Saskatchewan’s healthcare administrators, might benefit from learning about effective healthcare delivery strategies implemented in provinces that have historically received immigrants [48,49,50,51]. Strategies such as information videos featuring new immigrants’ healthcare journey, implemented by Toronto Public Health (Ontario) can be adapted to assist Saskatchewan’s new immigrants to navigate healthcare [52]. Ethnically and linguistically diverse providers offer services to targeted ethnic groups at Fraser Valley Clinics in British Columbia [53]. Similar clinics can be established in Saskatchewan in areas with larger immigrant populations. Health information in different languages provided through the provincial health website and brochures can address language barriers.

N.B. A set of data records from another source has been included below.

Lemma call_builtin_system_exit {X} (E : Env X) (handler : builtin)
    (args : list string) (stdin : option string) (o : os_state X) :
  exits_by_sys_exit_only E ->
  raised (call_builtin E handler args stdin o) = Some SystemExit ->
  handler = builtin_exit \/ handler = builtin_elevate.
Proof.
  intros (Hos & _ & _) Hraised.
  destruct handler; auto; exfalso; cbn in Hraised;
    repeat match type of Hraised with
           | context [match ?x with _ => _ end] => destruct x
           end;
    try discriminate Hraised;
    (eapply Hos; [|exact Hraised]; discriminate).
Qed.

Lemma run_stage_system_exit {X} (E : Env X) (st : stage)
    (data : option string) (w w' : world X) :
  exits_by_sys_exit_only E ->
  run_stage E st data w = (Propagate SystemExit, w') ->
  exists cmd args, st.1.1 = cmd :: args /\ In cmd exit_names.
Proof.
  intros Hwell. pose proof Hwell as (_ & Hpopen & Hwrite).
  destruct st as [[argv out_path] append]. destruct argv as [|cmd args];
    [discriminate|]. cbn [run_stage fst snd].
  destruct (capture E cmd args data (log_run (cmd :: args) w))
    as [[out_text|c] w1] eqn:Hcap.
  - unfold deliver, write_file. destruct out_path as [path|]; [|discriminate].
    destruct (Str.truthy path); [|discriminate].
    destruct (write_error E (os w1) (resolve E (os w1) path) append out_text)
      as [[e o]|] eqn:Hw; [|discriminate].
    destruct e; cbn; try discriminate. intros _.
    destruct (Hwrite _ _ _ _ _ Hw).
  - intros [= -> ->]. revert Hcap.
    destruct (BUILTINS !! cmd) as [handler|] eqn:Hcmd.
    + rewrite (capture_builtin E cmd handler args data _ Hcmd). cbn zeta.
      destruct (raised (call_builtin E handler args data
                          (os (log_run (cmd :: args) w)))) as [e|] eqn:Hr;
        [|discriminate].
      destruct e; cbn; try discriminate. intros _.
      exists cmd, args. split; [reflexivity|].
      eapply BUILTINS_exit_names; [exact Hcmd|].
      eapply call_builtin_system_exit; eauto.
    + unfold capture. rewrite Hcmd.
      destruct (popen E (cmd :: args) data (os (log_run (cmd :: args) w)))
        as [[[out_text err]|e] o] eqn:Hp; [discriminate|].
      destruct e; cbn; try discriminate. intros _.
      destruct (Hpopen _ _ _ _ Hp).
Qed.

(** X6: in an environment where [SystemExit] comes from [sys.exit] only,
    [run_pipeline] raises it only for a pipeline with a stage whose command
    is [exit], [quit], [elevate], [admin] or [sudo]. *)
Theorem only_exit_names_raise_system_exit {X} (E : Env X) (p : list stage)
    (w w' : world X) :
  exits_by_sys_exit_only E ->
  run_pipeline E p w = (Raised SystemExit, w') ->
  exists st cmd args,
    In st p /\ st.1.1 = cmd :: args /\ In cmd exit_names.
Proof.
  intros Hwell. unfold run_pipeline.
  destruct (run_stages E p None w) as [[[text|]| |e] w1] eqn:Hrun;
    try discriminate.
  intros [= -> ->]. revert Hrun. generalize (@None string) as data. revert w.
  induction p as [|st p IH]; intros w data; [discriminate|].
  cbn [run_stages].
  destruct (run_stage E st data w) as [[data1| |e1] w2] eqn:Hst.
  - intros Hrun. destruct (IH _ _ Hrun) as (st' & cmd & args & Hin & Hst').
    exists st', cmd, args. split; [right; exact Hin | exact Hst'].
  - discriminate.
  - intros [= -> ->].
    destruct (run_stage_system_exit E st data w w' Hwell Hst)
      as (cmd & args & Hargv & Hname).
    exists st, cmd, args. split; [left; reflexivity | auto].
Qed.

Lemma demo_exits_by_sys_exit_only : exits_by_sys_exit_only Demo.env.
Proof.
  split; [|split].
  - intros b args stdin o _. destruct b; discriminate.
  - intros argv data o o'. cbn. unfold Demo.demo_popen.
    repeat case_match; discriminate.
  - intros o target append text o'. cbn. unfold Demo.demo_write_error.
    case_match; discriminate.
Qed.

Lemma only_exit_names_raise_system_exit_witness :
  exists (st : stage) cmd args,
    In st [(["pwd"], None, false); (["quit"; "now"], None, false)]
    /\ st.1.1 = cmd :: args /\ In cmd exit_names.
Proof.
  apply (only_exit_names_raise_system_exit Demo.env
           [(["pwd"], None, false); (["quit"; "now"], None, false)]
           Demo.boot
           (after_exit ["quit"; "now"]
              (snd (run_stages Demo.env [(["pwd"], None, false)] None
                      Demo.boot)))).
  - exact demo_exits_by_sys_exit_only.
  - vm_compute. reflexivity.
Defined.

(** * More properties of the loop of [main] *)

(** X7: one turn of the loop ends the loop exactly when the line is a
    pipeline whose run raises [SystemExit]; a blank line, [help], an
    exception of the parser, a [KeyboardInterrupt] and a pipeline that
    returns all lead to the next prompt. *)
Theorem main_loop_ends_on_system_exit_only {X} (E : Env X) (line : string)
    (w : world X) :
  fst (main_step E line w) = Break
  <-> (Str.truthy (Str.strip line) = true
       /\ String.eqb (Str.strip line) "help" = false
       /\ exists p w',
            parse_command_line line = Ok p
            /\ run_pipeline E p w = (Raised SystemExit, w')).
Proof.
  split.
  - unfold main_step.
    destruct (Str.truthy (Str.strip line)); [|discriminate]. cbn [negb].
    destruct (String.eqb (Str.strip line) "help"); [discriminate|].
    destruct (parse_command_line line) as [p|e] eqn:Hparse.
    + destruct (run_pipeline E p w) as [[|e] w'] eqn:Hrun; [discriminate|].
      destruct e; try discriminate. intros _. eauto 6.
    + destruct (parse_parts_raises _ e Hparse) as [-> | ->]; discriminate.
  - intros (Hline & Hhelp & p & w' & Hparse & Hrun).
    rewrite (main_step_exit E line p w w' Hline Hhelp Hparse Hrun).
    reflexivity.
Qed.
(** * snapshot-diff-library: the diff pipeline of [snapshot_diff.cpp]

    A shallow embedding of the five stages of [GetSnapshotDiff]
    (stream open with retries, pagination, bucketizing by level,
    serialization in level order, JSON event mapping) together with the
    properties of the design document that can be read off the code.

    Files are modelled by their contents, the file system and the upstream
    diff stream by explicit oracles (section variables), C++ stream state by
    records carrying the [eofbit]/[failbit] flags, and the ways in which a C++
    function can leave (return value, uncaught exception, undefined behaviour)
    by small result types. *)

From Stdlib Require Import ZArith Lia List Ascii String Permutation Sorted.
From stdpp Require Import gmap strings list sorting.

Local Open Scope Z_scope.

(* ===================================================================== *)
(** * Part I: definitions                                                 *)
(* ===================================================================== *)

(** ** The C++ library functions the pipeline relies on *)

Module Cxx.

(** [isspace] in the "C" locale: space, and the control characters
    HT, LF, VT, FF, CR. *)
Definition isspace (c : ascii) : bool :=
  let n := N_of_ascii c in
  (N.eqb n 32 || (N.leb 9 n && N.leb n 13))%bool.

Definition newline : ascii := ascii_of_N 10.
Definition tab : ascii := ascii_of_N 9.

(** *** [std::istringstream] and [operator>>(istream&, string&)] *)

Record istringstream := mk_iss
  { ibuf : string;    (* characters not yet consumed *)
    ieof : bool;      (* eofbit *)
    ifail : bool }.   (* failbit *)

Definition iss (s : string) : istringstream :=
  {| ibuf := s; ieof := false; ifail := false |}.

Definition good (ls : istringstream) : bool :=
  (negb (ieof ls) && negb (ifail ls))%bool.

Fixpoint skipws (s : string) : string :=
  match s with
  | EmptyString => EmptyString
  | String c r => if isspace c then skipws r else s
  end.

(** The maximal prefix without white space, and what follows it. *)
Fixpoint word (s : string) : string * string :=
  match s with
  | EmptyString => (EmptyString, EmptyString)
  | String c r =>
      if isspace c then (EmptyString, s)
      else let '(w, t) := word r in (String c w, t)
  end.
(** Walks through a method: every step either leaves the page alone or sets
    a field other than the one observed. *)
Ltac frame :=
  repeat
    (cbv beta zeta;
     lazymatch goal with
     | |- preserves _ (_ ≫= _) => apply preserves_bind; [| intros ?]
     | |- preserves _ (ret _) => apply preserves_ret
     | |- preserves _ (throw _) => apply preserves_throw
     | |- preserves _ (await _) => apply preserves_await
     | |- preserves _ get => apply preserves_get
     | |- preserves _ (emit _) => apply preserves_emit
     | |- preserves _ (modify _) => apply preserves_modify; intros []; reflexivity
     | |- preserves _ (setValue _ _) =>
         first [ apply keeps_setValue; discriminate | unfold setValue ]
     | |- preserves _ (loadGroups _ _) => unfold loadGroups
     | |- preserves _ (try_catch _ _) => apply preserves_try_catch; [| intros ?]
     | |- preserves _ (try_finally _ _) => apply preserves_try_finally
     | |- preserves _ (promise_all _) => apply preserves_promise_all
     | |- preserves _ (if ?b then _ else _) => destruct b
     | |- preserves _ (match ?x with _ => _ end) => destruct x
     | |- Forall _ (_ ++ _) => apply Forall_app; split
     | |- Forall _ [] => constructor
     | |- Forall _ (_ :: _) => constructor
     | |- Forall _ (if ?b then _ else _) => destruct b
     end).


(** ** Loading an event in the form *)

Section Sets.
Context (name : string) (v : JsVal).

Lemma sets_setValue : sets name v (setValue name v).
Proof. intros []. cbn. apply field_insert_eq. Qed.

(** The value is set by the first part of a sequence and kept by the rest. *)
Lemma sets_bind_l {A B} (m : M A) (k : A -> M B) :
  sets name v m -> (forall a, keeps name (k a)) -> sets name v (m ≫= k).
Proof.
  intros Hm Hk p. specialize (Hm p).
  unfold mbind, M_bind, bind, page_of in *.
  destruct (m p) as [[[a|e] p1] t1]; cbn [fst snd] in *; [|exact Hm].
  specialize (Hk a p1). unfold page_of in Hk.
  destruct (k a p1) as [[r p2] t2]; cbn [fst snd] in *.
  rewrite Hk. exact Hm.
Qed.

(** The value is set by the rest of a sequence whose first part cannot
    throw. *)
Lemma sets_bind_r {A B} (m : M A) (k : A -> M B) :
  never_throws m -> (forall a, sets name v (k a)) -> sets name v (m ≫= k).
Proof.
  intros Hm Hk p. destruct (Hm p) as [a Ha].
  unfold mbind, M_bind, bind, page_of, result_of in *.
  destruct (m p) as [[r p1] t1]; cbn [fst snd] in *. subst r.
  specialize (Hk a p1). unfold page_of in Hk.
  destruct (k a p1) as [[r p2] t2]; cbn [fst snd] in *. exact Hk.
Qed.

End Sets.

Lemma never_throws_setValue (name : string) (v : JsVal) : never_throws (setValue name v).
Proof. intros p. exists tt. reflexivity. Qed.

Ltac keep := unfold keeps; frame.

(** Finds the step of a sequence of [setValue] that sets the control, and
    checks that the steps after it keep it. *)
Ltac establish :=
  cbv beta iota;
  lazymatch goal with
  | |- sets _ _ (setValue _ _) => apply sets_setValue
  | |- sets _ _ (_ ≫= _) =>
      first [ apply sets_bind_l; [ solve [establish] | intros ?; solve [keep] ]
            | apply sets_bind_r; [ apply never_throws_setValue | intros ?; establish ] ]
  end.

(** The form after a local draft was loaded: the three controls of the
    duration. *)
Lemma loadEventData_offline_form (pf : Platform) (w : World) (e : Offline.t) :
  sets "duration" (Js.of_opt (Offline.duration e))
    (loadEventData pf w (Some (OfflineEvent e)) true)
  /\ sets "timedurationuntil"
       (JStr (toDatetimeFormat pf
          (Js.or
             (JNum (Js.mul
                (ToNumber pf (Js.or (Js.of_opt (Offline.timedurationuntil e)) (JNum (Fin 0))))
                (Fin 1000)))
             (JNum (Fin (dateNow w))))))
       (loadEventData pf w (Some (OfflineEvent e)) true)
  /\ sets "timedurationminutes"
       (Js.or (Js.of_opt (Offline.timedurationminutes e)) (JStr ""))
       (loadEventData pf w (Some (OfflineEvent e)) true).
Proof. unfold loadEventData. repeat split; establish. Qed.

(** C2, as the claim states it, fails: the draft stores its until-time as a
    number of seconds and no duration in minutes; the form, which has all
    its controls, gets a date string for the first and the empty string for
    the second. *)
Lemma loadEventData_offline_counterexample :
  has_controls (Page.form (Demo.page "user" 0)) = true
  /\ field (Page.form (page_of (loadEventData Demo.platform Demo.world
                                  (Some (OfflineEvent Demo.draft)) true
                                  (Demo.page "user" 0))))
           "timedurationuntil" = JStr "2021-03-01T11:00"
  /\ Js.of_opt (Offline.timedurationuntil Demo.draft) = JNum (Fin 1614596400)
  /\ field (Page.form (page_of (loadEventData Demo.platform Demo.world
                                  (Some (OfflineEvent Demo.draft)) true
                                  (Demo.page "user" 0))))
           "timedurationminutes" = JStr ""
  /\ Js.of_opt (Offline.timedurationminutes Demo.draft) = JUndefined
  /\ ~ (field (Page.form (page_of (loadEventData Demo.platform Demo.world
                                     (Some (OfflineEvent Demo.draft)) true
                                     (Demo.page "user" 0))))
              "duration" = Js.of_opt (Offline.duration Demo.draft)
        /\ field (Page.form (page_of (loadEventData Demo.platform Demo.world
                                        (Some (OfflineEvent Demo.draft)) true
                                        (Demo.page "user" 0))))
                 "timedurationuntil" = Js.of_opt (Offline.timedurationuntil Demo.draft)
        /\ field (Page.form (page_of (loadEventData Demo.platform Demo.world
                                        (Some (OfflineEvent Demo.draft)) true
                                        (Demo.page "user" 0))))
                 "timedurationminutes" = Js.of_opt (Offline.timedurationminutes Demo.draft)).
Proof.
  repeat split; try (vm_compute; reflexivity).
  vm_compute. intros (_ & H & _). discriminate H.
Qed.

(** C2, amended. Loading a local draft ([isOffline] true) copies the stored
    duration mode in the form as it is; the until-time control gets the date
    string of the stored until-time (seconds, times 1000), or of the current
    time when the draft stores none or 0; the minutes control gets the
    stored minutes, or the empty string when the draft stores none or 0. *)
Theorem loadEventData_offline_duration (pf : Platform) (w : World) (p : Page.t)
    (e : Offline.t) :
  field (Page.form (page_of (loadEventData pf w (Some (OfflineEvent e)) true p))) "duration"
  = Js.of_opt (Offline.duration e)
  /\ field (Page.form (page_of (loadEventData pf w (Some (OfflineEvent e)) true p)))
           "timedurationuntil"
     = JStr (toDatetimeFormat pf (JNum (Fin
         match Offline.timedurationuntil e with
         | Some seconds => if seconds =? 0 then dateNow w else seconds * 1000
         | None => dateNow w
         end)))
  /\ field (Page.form (page_of (loadEventData pf w (Some (OfflineEvent e)) true p)))
           "timedurationminutes"
     = match Offline.timedurationminutes e with
       | Some minutes => if minutes =? 0 then JStr "" else JNum (Fin minutes)
       | None => JStr ""
       end.
Proof.
  destruct (loadEventData_offline_form pf w e) as (Hd & Hu & Hm).
  specialize (Hd p). specialize (Hu p). specialize (Hm p).
  split; [exact Hd |]. split.
  - rewrite Hu. destruct (Offline.timedurationuntil e) as [seconds|]; [|reflexivity].
    unfold Js.or; cbn.
    destruct (seconds =? 0) eqn:Hz; cbn.
    + reflexivity.
    + rewrite Z.eqb_neq in Hz.
      assert (Hn : (seconds * 1000 =? 0) = false) by (apply Z.eqb_neq; lia).
      rewrite Hn. reflexivity.
  - rewrite Hm. destruct (Offline.timedurationminutes e) as [minutes|]; [|reflexivity].
    unfold Js.or; cbn. destruct (minutes =? 0); reflexivity.
Qed.

(** The form after a server event with a duration was loaded. *)
Lemma loadEventData_online_form (pf : Platform) (w : World) (e : Online.t) :
  (0 <? Online.timeduration e) = true ->
  sets "duration" (JNum (Fin 1)) (loadEventData pf w (Some (OnlineEvent e)) false)
  /\ sets "timedurationuntil"
       (JStr (toDatetimeFormat pf
          (JNum (Fin ((Online.timestart e + Online.timeduration e) * 1000)))))
       (loadEventData pf w (Some (OnlineEvent e)) false).
Proof.
  intros Hpos.
  assert (Hgt : gt_zero pf (Ev.timeduration (OnlineEvent e)) = true) by exact Hpos.
  unfold loadEventData. rewrite Hgt. split; establish.
Qed.

(** C4. Loading a server event ([isOffline] false) whose [timeduration] is
    positive sets the duration mode to 1 (until a time) and the until-time
    control to the date string of [(timestart + timeduration) * 1000]. *)
Theorem loadEventData_online_duration (pf : Platform) (w : World) (p : Page.t)
    (e : Online.t) :
  0 < Online.timeduration e ->
  field (Page.form (page_of (loadEventData pf w (Some (OnlineEvent e)) false p))) "duration"
  = JNum (Fin 1)
  /\ field (Page.form (page_of (loadEventData pf w (Some (OnlineEvent e)) false p)))
           "timedurationuntil"
     = JStr (toDatetimeFormat pf
         (JNum (Fin ((Online.timestart e + Online.timeduration e) * 1000)))).
Proof.
  intros Hpos. apply Z.ltb_lt in Hpos.
  destruct (loadEventData_online_form pf w e Hpos) as (Hd & Hu).
  split; [apply Hd | apply Hu].
Qed.

Lemma loadEventData_online_duration_witness :
  has_controls (Page.form (Demo.page "user" 0)) = true
  /\ field (Page.form (Demo.page "user" 0)) "duration" = JNum (Fin 0)
  /\ 0 < Online.timeduration Demo.serverEvent
  /\ field (Page.form (page_of (loadEventData Demo.platform Demo.world
                                  (Some (OnlineEvent Demo.serverEvent)) false
                                  (Demo.page "user" 0))))
           "duration" = JNum (Fin 1)
  /\ field (Page.form (page_of (loadEventData Demo.platform Demo.world
                                  (Some (OnlineEvent Demo.serverEvent)) false
                                  (Demo.page "user" 0))))
           "timedurationuntil" = JStr "2021-03-01T10:00".
Proof.
  split; [vm_compute; reflexivity |]. split; [vm_compute; reflexivity |].
  split; [vm_compute; reflexivity |].
  apply (loadEventData_online_duration Demo.platform Demo.world (Demo.page "user" 0)
           Demo.serverEvent).
  vm_compute; reflexivity.
Defined.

Studies suggest that interpreter-assisted information sessions, educational videos, and information about healthcare navigation can be delivered in partnership with community organizations such as RIWC and community health workers as is done by the Multicultural Health Broker Cooperative in Edmonton Alberta [49, 54, 55]. Studies suggest that peers from ethnic groups can be employed to disseminate information about preventative health, screens, and existing healthcare services [16, 48]. Healthcare providers should be encouraged to use CanTalk (SHA-approved telephonic interpreter services) to address language barriers. Studies indicate that cross-cultural brokers can liaise with healthcare providers and new immigrants to ensure care is patient-centered, confidential, and enhances patient’s experience [16, 25, 49, 50]

Limitation

Participants were recruited from a local NGO offering English language classes to newcomers and the sample from each country was small and likely not representative of specific ethnic groups. The views are more representative of the female participants as the number of the male participants was small although no gender difference was observed during discussions. A potential pitfall of sharing focus group questions prior to the discussion is that it might bias participants’ thought processes rather than allowing them to respond spontaneously. Knowledge of the discussion questions might have led study participants to selectively focus only on aspects of their experiences related to the questions. Although several measures were taken to address language barriers it is still possible that some participants with language barriers were unable to express their views effectively and some information was lost in translation.

Conclusion

The study illustrates how the interactions of person-specific and systemic barriers at each point of contact with the healthcare delivery system delay access to existing healthcare services for new immigrants, aggravating anxiety that adequate healthcare services will be unavailable when needed. The study results call upon health policymakers and administrators to adopt a comprehensive approach and address barriers at systems and individual levels enhancing healthcare access, and satisfaction with care.